*** Begin section ***
(* ===== verification/ReaderWriterThreads.v ===== *)
(** * The producer and the consumer of ReaderWriterQueue side by side
    (utils/readerwriterqueue.h)

    The queue of ReaderWriterQueue.v with its two threads, each with a program
    counter: a step is an access to something that the other thread may use at
    the same time, with what the thread does to its own variables. The blocks,
    the commands and the invariant are those of that file. *)
From S2P Require Import Prelude.
From S2P Require Import QueueUtils.
From S2P Require Import ReaderWriterQueue.
#[local] Open Scope Z_scope.

Module ReaderWriterThreads.
Import ReaderWriterQueue.ReaderWriterQueue.

Section Threads.
Context {T : Type}.
Context (sizeT alignT sizeB alignB MAX_BLOCK_SIZE : Z).
Context (malloc : nat -> Z -> option Z).

(** ** The producer *)

(** Where the producer is in [inner_enqueue]; [p] and [n] are blocks. *)
Inductive producing :=
| PIdle
| PStart (canAlloc : AllocationMode) (element : T)
| PReadFront (canAlloc : AllocationMode) (element : T)   (* [localFront] leaves no room: read [front] *)
| PPut (element : T)                                     (* there is room in the tail block *)
| PPublish (element : T)                                 (* the element is there, [tail] not yet *)
| PCheckNext (canAlloc : AllocationMode) (element : T)   (* the tail block is full *)
| PNext (element : T) (p : nat)                          (* there is a free block ahead *)
| PNextPut (element : T) (p : nat)
| PNextTail (element : T) (p : nat)
| PNextPublish (element : T) (p : nat)
| PAlloc (element : T)
| PLink (element : T) (n : nat)                          (* the new block is made *)
| PLinkPublish (element : T) (n : nat)
| PDone (ok : bool).

(** A change of one block, or of [tailBlock] or [frontBlock]. *)
Definition edit (p : nat) (f : Block -> Block) (q : t (T := T)) : t := set_blocks (alter f p (blocks q)) q.
Definition at_tailBlock (p : nat) (q : t (T := T)) : t := mk (blocks q) (mallocs q) (frontBlock q) p (largestBlockSize q).
Definition at_frontBlock (p : nat) (q : t (T := T)) : t := mk (blocks q) (mallocs q) p (tailBlock q) (largestBlockSize q).

Definition with_largest (n : Z) (q : t (T := T)) : t := mk (blocks q) (mallocs q) (frontBlock q) (tailBlock q) n.

(** [None] is undefined behaviour or a failed assertion. The variables of the
    producer ([tailBlock], [tail] and [localFront] of the tail block and those
    ahead, [next]) do not change between its steps. *)
Definition producer_step (pc : producing) (q : t) : option (producing * t) :=
  match pc with
  | PIdle | PDone _ => None
  | PStart c x =>
      b ← blocks q !! tailBlock q;
      Some (if decide (incr b (tail b) = localFront b) then PReadFront c x else PPut x, q)
  | PReadFront c x =>
      b ← blocks q !! tailBlock q;
      Some (if decide (incr b (tail b) = front b) then PCheckNext c x else PPut x,
            edit (tailBlock q) (set_localFront (front b)) q)
  | PPut x =>
      b ← blocks q !! tailBlock q;
      match data b !! tail b with
      | Some _ => None                          (* there is an element there *)
      | None => Some (PPublish x, edit (tailBlock q) (put (tail b) x) q)
      end
  | PPublish x =>
      b ← blocks q !! tailBlock q;
      Some (PDone true, edit (tailBlock q) (set_tail (incr b (tail b))) q)
  | PCheckNext c x =>
      b ← blocks q !! tailBlock q;
      if decide (next b = Some (frontBlock q)) then
        Some (match c with CanAlloc => PAlloc x | CannotAlloc => PDone false end, q)
      else p ← next b; Some (PNext x p, q)
  | PNext x p =>
      nb ← blocks q !! p;
      if front nb =? tail nb then Some (PNextPut x p, edit p (set_localFront (front nb)) q) else None
  | PNextPut x p =>
      nb ← blocks q !! p;
      match data nb !! tail nb with
      | Some _ => None
      | None => Some (PNextTail x p, edit p (put (tail nb) x) q)
      end
  | PNextTail x p =>
      nb ← blocks q !! p;
      Some (PNextPublish x p, edit p (set_tail (incr nb (tail nb))) q)
  | PNextPublish x p => Some (PDone true, at_tailBlock p q)
  | PAlloc x =>
      b ← blocks q !! tailBlock q;
      let size := newBlockSize MAX_BLOCK_SIZE q in
      r ← make_block sizeT alignT sizeB alignB malloc size q;
      match r with
      | (None, q) => Some (PDone false, q)
      | (Some n, q) =>
          nb ← blocks q !! n;
          if front nb =? 0 then
            Some (PLink x n, with_largest size
              (edit n (fun nb => set_next (next b) (set_tail 1 (set_localTail 1 (put 0 x nb)))) q))
          else None
      end
  | PLink x n => Some (PLinkPublish x n, edit (tailBlock q) (set_next (Some n)) q)
  | PLinkPublish x n => Some (PDone true, at_tailBlock n q)
  end.

(** ** The consumer *)

(** Where the consumer is in [try_dequeue] or [pop], or in [peek] ([look]). *)
Inductive consuming :=
| CIdle
| CStart (look : bool)
| CReadTail (look : bool)          (* [localTail] shows no element: read [tail] *)
| CTake (look : bool)              (* there is an element in the front block *)
| CPublish (x : T)                 (* it is moved out and destroyed, [front] not yet advanced *)
| CReadTailBlock (look : bool)
| CReread (look : bool)            (* there is a block ahead: read [tail] again *)
| CNext (look : bool)              (* the front block is empty for good *)
| CNextTail (look : bool) (p : nat)
| CLookNext (p : nat)
| CAdvance (p : nat)
| CTaken (x : option T)            (* what [try_dequeue] returns *)
| CSeen (x : option T).            (* what [peek] returns *)

Definition consumer_step (pc : consuming) (q : t) : option (consuming * t) :=
  match pc with
  | CIdle | CTaken _ | CSeen _ => None
  | CStart look =>
      b ← blocks q !! frontBlock q;
      Some (if decide (front b = localTail b) then CReadTail look else CTake look, q)
  | CReadTail look =>
      b ← blocks q !! frontBlock q;
      Some (if decide (front b = tail b) then CReadTailBlock look else CTake look,
            edit (frontBlock q) (set_localTail (tail b)) q)
  | CTake look =>
      b ← blocks q !! frontBlock q;
      x ← data b !! front b;
      Some (if look then (CSeen (Some x), q) else (CPublish x, edit (frontBlock q) (destroy (front b)) q))
  | CPublish x =>
      b ← blocks q !! frontBlock q;
      Some (CTaken (Some x), edit (frontBlock q) (set_front (incr b (front b))) q)
  | CReadTailBlock look =>
      Some (if decide (frontBlock q = tailBlock q) then if look then CSeen None else CTaken None else CReread look, q)
  | CReread look =>
      b ← blocks q !! frontBlock q;
      Some (if decide (front b = tail b) then CNext look else CTake look,
            edit (frontBlock q) (set_localTail (tail b)) q)
  | CNext look =>
      b ← blocks q !! frontBlock q;
      p ← next b;
      Some (CNextTail look p, q)
  | CNextTail look p =>
      nb ← blocks q !! p;
      if front nb =? tail nb then None
      else Some (if look then (CLookNext p, q) else (CAdvance p, edit p (set_localTail (tail nb)) q))
  | CLookNext p =>
      nb ← blocks q !! p;
      x ← data nb !! front nb;
      Some (CSeen (Some x), q)
  | CAdvance p => Some (CTake false, at_frontBlock p q)
  end.

(** ** Both *)

(** [written] and [taken]: the elements enqueued and those dequeued so far, each
    from the step on at which the other thread can tell; with what they were
    when the call began: [written_before] for the consumer's call,
    [taken_before] for the producer's. *)
Record sys := mkSys {
  queue : t (T := T);
  producer : producing;
  consumer : consuming;
  written : list T;
  taken : list T;
  written_before : list T;
  taken_before : list T
}.

Inductive choice := Enqueues (canAlloc : AllocationMode) (x : T) | Produces | Dequeues | Peeks | Consumes.

Definition producer_free (pc : producing) : bool := match pc with PIdle | PDone _ => true | _ => false end.
Definition consumer_free (pc : consuming) : bool := match pc with CIdle | CTaken _ | CSeen _ => true | _ => false end.
(** A thread that is not in a call can begin one, another can step. *)
Definition can (c : choice) (s : sys) : bool :=
  match c with
  | Enqueues _ _ => producer_free (producer s)
  | Produces => negb (producer_free (producer s))
  | Dequeues | Peeks => consumer_free (consumer s)
  | Consumes => negb (consumer_free (consumer s))
  end.

(** The steps at which an element is in the queue for the consumer, or out of it
    for the producer. *)
Definition writes (pc : producing) : list T :=
  match pc with PPublish x | PNextPublish x _ | PLinkPublish x _ => [x] | _ => [] end.
Definition takes (pc : consuming) : list T := match pc with CPublish x => [x] | _ => [] end.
*** End section ***
# WHAT NEEDS TO BE DONE:
The required answer is the exact run of lines above starting at the line with "(tail b) x) q)" and ending at the line with "match data nb !! tail nb with", with both ends present.

# RESPONSE TO THE EXERCISE:
      | None => Some (PPublish x, edit (tailBlock q) (put (tail b) x) q)
      end
  | PPublish x =>
      b ← blocks q !! tailBlock q;
      Some (PDone true, edit (tailBlock q) (set_tail (incr b (tail b))) q)
  | PCheckNext c x =>
      b ← blocks q !! tailBlock q;
      if decide (next b = Some (frontBlock q)) then
        Some (match c with CanAlloc => PAlloc x | CannotAlloc => PDone false end, q)
      else p ← next b; Some (PNext x p, q)
  | PNext x p =>
      nb ← blocks q !! p;
      if front nb =? tail nb then Some (PNextPut x p, edit p (set_localFront (front nb)) q) else None
  | PNextPut x p =>
      nb ← blocks q !! p;
      match data nb !! tail nb with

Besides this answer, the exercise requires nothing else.